VOLUNTARY PURCHASING GROUPS
 As used in NRS 689C.360 to 689C.600 , inclusive, unless the context otherwise
requires, the words and terms defined in NRS 689C.380 to 689C.420 , inclusive, have the meanings ascribed to
them in those sections.

      (Added to NRS by 1995, 2677; A 1997, 2951)
 “Contract” means a policy or
certificate for hospital or medical expenses, a contract for dental,
hospital or medical services, or a health care plan of a health
maintenance organization available for use by or offered or sold to a
small employer. The term does not include coverage issued as a supplement
to liability insurance, workers’ compensation or similar insurance,
automobile medical payment insurance, coverage for a specified disease,
hospital confinement indemnity or limited-benefit health insurance.

      (Added to NRS by 1995, 2677)
 “Dependent” means a spouse, an
unmarried child who has not attained 19 years of age, an unmarried child
who is a full-time student who has not attained 24 years of age and who
is financially dependent upon the parent, and an unmarried child of any
age who is medically certified as disabled and dependent upon the parent.

      (Added to NRS by 1995, 2677)
 “Voluntary
purchasing group” means the employers and their eligible employees and
dependents who form a group pursuant to NRS 689C.360 to 689C.600 , inclusive, and hold a certificate of
registration issued by the Commission pursuant to NRS 689C.510 .

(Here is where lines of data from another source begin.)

(** X22: a file is written in full only when the libraries can be
    imported, the output directory could be made (it was created, or
    was already there) and the file could be opened and written; the
    file is in the output directory of the directory given as first
    argument, it is named after a document of that directory, and its
    content is the text of that document divided into blocks with the
    budget of the prompt, which is not blank. *)
Theorem files_written_come_from_documents w (argv : list str)
    (c o nome contenuto : str) :
  let r := main w argv in
  (c, o, nome, contenuto) ∈ file_scritti r.1 ->
  librerie w = true
  /\ argv !! 1%nat = Some c
  /\ mkdir w c o <> MkdirFallita
  /\ cartelle_create r.1
     = match mkdir w c o with Creata => [(c, o)] | _ => [] end
  /\ scrittura w c o nome = Scritta
  /\ senza_spazi contenuto <> []
  /\ exists pdfs pdf n,
       percorsi w !! c = Some pdfs /\ pdf ∈ pdfs
       /\ chiedi_parole (risposte w) = Some n
       /\ nome = pdf_stem pdf ++ u ".txt"
       /\ contenuto
          = dividi_in_blocchi_con_frasi (estrai_testo_completo_pdf pdf) n.
Proof.
  unfold main. destruct (librerie w); simpl;
    [| by intros ?%elem_of_nil].
  destruct argv as [| a0 [| cartella resto]]; simpl;
    [by intros ?%elem_of_nil | by intros ?%elem_of_nil |].
  set (output_folder := match resto with o' :: _ => o' | [] => u "output_txt" end).
  destruct (elabora_cartella w cartella output_folder) as [effetti f] eqn:E.
  simpl. intros Hin.
  unfold elabora_cartella in E.
  destruct (bool_decide (cartella ∈ illeggibili w)).
  { injection E as <- <-. by apply elem_of_nil in Hin. }
  destruct (percorsi w !! cartella) as [pdfs |] eqn:Hdir.
  2: { injection E as <- <-. by apply elem_of_nil in Hin. }
  destruct (ordina_file_naturalmente pdfs) as [ordinati |] eqn:Hsort.
  2: { injection E as <- <-. by apply elem_of_nil in Hin. }
  destruct ordinati as [| pdf0 ordinati].
  { injection E as <- <-. by apply elem_of_nil in Hin. }
  set (ordinati' := pdf0 :: ordinati) in *.
  assert (exists n create,
            chiedi_parole (risposte w) = Some n
            /\ mkdir w cartella output_folder <> MkdirFallita
            /\ create = match mkdir w cartella output_folder with
                        | Creata => [(cartella, output_folder)]
                        | _ => []
                        end
            /\ effetti
               = mkEffetti create
                   (elabora_file w cartella output_folder n [] ordinati').1.1
                   (elabora_file w cartella output_folder n [] ordinati').1.2)
    as (n & create & Hn & Hm & Hcreate & ->).
  { destruct (mkdir w cartella output_folder) eqn:Em;
      destruct (chiedi_parole (risposte w)) as [n |] eqn:Hn;
      try (injection E as <- <-; by apply elem_of_nil in Hin).
    all: destruct (elabora_file w cartella output_folder n [] ordinati')
           as [[scritti incompleti] f'] eqn:Ef;
      simpl in E; injection E as <- <-; exists n; eexists;
      (split; [done |]); (split; [done |]); (split; [reflexivity |]);
      by rewrite Ef. }
  cbn [file_scritti cartelle_create] in *.
  destruct (elabora_file_spec w cartella output_folder n ordinati' [])
    as (fatti & altri & Hsplit & Hs & Hall & _).
  cbv zeta in Hs. rewrite app_nil_l in Hs. rewrite Hs in Hin.
  unfold file_attesi in Hin.
  apply list_elem_of_fmap in Hin as (pdf & Heq & Hpdf).
  apply list_elem_of_filter in Hpdf as [Htesto Hpdf].
  injection Heq as -> -> -> ->.
  rewrite Forall_forall in Hall.
  split; [done |]. split; [done |]. split; [done |]. split; [done |].
  split; [by apply Hall |]. split.
  - rewrite senza_spazi_dividi. by rewrite <- strip_nil.
  - exists pdfs, pdf, n. split; [done |]. split; [| done].
    rewrite <- (ordina_file_naturalmente_perm pdfs _ Hsort).
    fold ordinati'. rewrite Hsplit. apply elem_of_app. by left.
Qed.

End Files.

Lemma prompt_gives_a_positive_budget_witness :
  (0 < 4)%Z /\ (4%Z = 100%Z \/ Numero 4 ∈ risposte mondo_slide).
Proof.
  apply (prompt_gives_a_positive_budget (risposte mondo_slide) 4).
  reflexivity.
Defined.


Lemma files_written_come_from_documents_witness :
  mkdir mondo_slide (u "./slide") (u "output_txt") <> MkdirFallita
  /\ scrittura mondo_slide (u "./slide") (u "output_txt") (u "a10.txt")
     = Scritta.
Proof.
  destruct (files_written_come_from_documents (U := Basic.tables)
              mondo_slide argv_slide (u "./slide") (u "output_txt")
              (u "a10.txt")
              (u "Pag." ++ [10; 10]
               ++ u "3 This is real content about α and β coefficients."))
    as (_ & _ & Hmkdir & _ & Hscritta & _).
  - apply (bool_decide_unpack _). vm_compute. reflexivity.
  - split; [exact Hmkdir | exact Hscritta].
Defined.

(** ** The range of the similarity *)

Section Range.

Local Open Scope nat_scope.
Import Difflib.

Variables a b : str.

Implicit Types (i j k alo ahi blo bhi : nat) (st : search * gmap nat nat)
  (queue : list (nat * nat * nat * nat)) (blocks : list Match).

Lemma scan_row_colonne blo bhi i j2len :
  (forall j v, j2len !! j = Some v -> blo <= j /\ j < bhi /\ v <= S j - blo) ->
  forall js st,
  entro_colonne blo bhi st ->
  entro_colonne blo bhi (scan_row blo bhi i j2len js st).
Proof.
  intros Hj2. induction js as [| j js IH]; intros st Hst; [done |].
  simpl. destruct (j <? blo) eqn:Elo; [by apply IH |].
  destruct (bhi <=? j) eqn:Ehi; [done |].
  apply Nat.ltb_ge in Elo. apply Nat.leb_gt in Ehi.
  assert (j2len_before j2len j + 1 <= S j - blo) as Hk.
  { unfold j2len_before. destruct j as [| j']; [lia |].
    destruct (j2len !! j') as [v |] eqn:Ev; simpl; [| lia].
    destruct (Hj2 j' v Ev) as (? & ? & ?). lia. }
  destruct Hst as (Hlo & Hhi & Hm).
  assert (forall j0 v, <[j := j2len_before j2len j + 1]> st.2 !! j0 = Some v ->
            blo <= j0 /\ j0 < bhi /\ v <= S j0 - blo) as Hm'.
  { intros j0 v. destruct (decide (j = j0)) as [-> | Hne].
    - rewrite lookup_insert_eq. intros [= <-]. lia.
    - rewrite lookup_insert_ne by done. apply Hm. }
  destruct (_ <? _); apply IH; (split; [| split]); simpl; try done; lia.
Qed.

Lemma scan_step_colonne blo bhi i st :
  entro_colonne blo bhi st ->
  entro_colonne blo bhi (scan_step a b blo bhi st i).
Proof.
  intros (Hlo & Hhi & Hm). unfold scan_step.
  apply scan_row_colonne; [done |].
  split; [| split]; simpl; [done | done |].
  intros j v Hv. by rewrite lookup_empty in Hv.
Qed.

Lemma scan_fold_colonne blo bhi (righe : list nat) : forall st,
  entro_colonne blo bhi st ->
  entro_colonne blo bhi (foldl (scan_step a b blo bhi) st righe).
Proof.
  induction righe as [| i righe IH]; intros st Hst; simpl; [done |].
  by apply IH, scan_step_colonne.
Qed.

Lemma scan_colonne alo ahi blo bhi :
  blo <= bhi ->
  let s := scan a b alo ahi blo bhi in
  blo <= bestj s /\ bestj s + bestsize s <= bhi.
Proof.
  intros Hle. unfold scan.
  destruct (scan_fold_colonne blo bhi (seq alo (ahi - alo))
              (mkSearch alo blo 0, ∅)) as (Hlo & Hhi & _); [| done].
  split; [| split]; simpl; [lia | lia |].
  intros j v Hv. by rewrite lookup_empty in Hv.
Qed.

Lemma extend_left_colonne alo blo i : forall j size,
  blo <= j ->
  let l := extend_left a b alo blo i j size in
  blo <= bestj l /\ bestj l + bestsize l = j + size.
Proof.
  induction i as [| i IH]; intros j size Hj; simpl; [done |].
  destruct j as [| j]; simpl; [done |].
  destruct (alo <? S i); simpl; [| done].
  destruct (blo <? S j) eqn:Elt; simpl; [| done].
  destruct (N.eqb _ _); simpl; [| done].
  apply Nat.ltb_lt in Elt.
  destruct (IH j (S size)) as [Hlo Hsum]; [lia |]. split; [done | lia].
Qed.

Lemma extend_right_colonne n ahi bhi i j : forall size,
  j + size <= bhi ->
  j + extend_right a b n ahi bhi i j size <= bhi.
Proof.
  induction n as [| n IH]; intros size Hle; simpl; [done |].
  destruct (i + size <? ahi); simpl; [| done].
  destruct (j + size <? bhi) eqn:Elt; simpl; [| done].
  destruct (N.eqb _ _); simpl; [| done].
  apply Nat.ltb_lt in Elt. apply IH. lia.
Qed.

(** The longest match lies within the range of [b] that is searched. *)
Lemma find_longest_match_colonne alo ahi blo bhi :
  blo <= bhi ->
  let x := find_longest_match a b alo ahi blo bhi in
  blo <= m_b x /\ m_b x + m_size x <= bhi.
Proof.
  intros Hle. unfold find_longest_match. simpl.
  destruct (scan_colonne alo ahi blo bhi Hle) as [Hlo Hhi].
  destruct (extend_left_colonne alo blo
              (besti (scan a b alo ahi blo bhi)) _
              (bestsize (scan a b alo ahi blo bhi)) Hlo) as [Hlo' Hsum].
  split; [done |].
  apply extend_right_colonne. lia.
Qed.

Lemma somma_app blocks (blocks' : list Match) :
  somma (blocks ++ blocks') = somma blocks + somma blocks'.
Proof. unfold somma. by rewrite fmap_app, sum_list_with_app. Qed.

Lemma somma_cons (x : Match) blocks :
  somma (x :: blocks) = m_size x + somma blocks.
Proof. done. Qed.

      (Added to NRS by 1995, 2677)
 A voluntary
purchasing group and any contract issued to such a group pursuant to NRS
689C.360 to 689C.600 , inclusive, are subject to the provisions of
NRS 689C.015 to 689C.355 , inclusive, to the extent applicable and not
in conflict with the express provisions of NRS 689C.360 to 689C.600 , inclusive.

      (Added to NRS by 1997, 2929; A 2001, 860 )
 Every insurer, fraternal benefit society,
corporation providing hospital or medical services or health maintenance
organization, whose policies or activities relating to health insurance
are governed by the provisions of chapter 689B , 695A , 695B or 695C of NRS, may
offer contracts to voluntary purchasing groups and, if it does so, shall
comply with the provisions of NRS 689C.360 to 689C.600 , inclusive.

      (Added to NRS by 1995, 2677)


      1.  A carrier serving small employers and a carrier that offers a
contract to a voluntary purchasing group shall not charge a provider of
health care a fee to include the name of the provider on a list of
providers of health care given by the carrier to its insureds.

      2.  A carrier specified in subsection 1 shall not contract with a
provider of health care to provide health care to an insured unless the
carrier uses the form prescribed by the Commissioner pursuant to NRS
629.095 to obtain any information
related to the credentials of the provider of health care.

      3.  A contract between a carrier specified in subsection 1 and a
provider of health care may be modified:

      (a) At any time pursuant to a written agreement executed by both
parties.

      (b) Except as otherwise provided in this paragraph, by the carrier
upon giving to the provider 30 days’ written notice of the modification.
If the provider fails to object in writing to the modification within the
30-day period, the modification becomes effective at the end of that
period. If the provider objects in writing to the modification within the
30-day period, the modification must not become effective unless agreed
to by both parties as described in paragraph (a).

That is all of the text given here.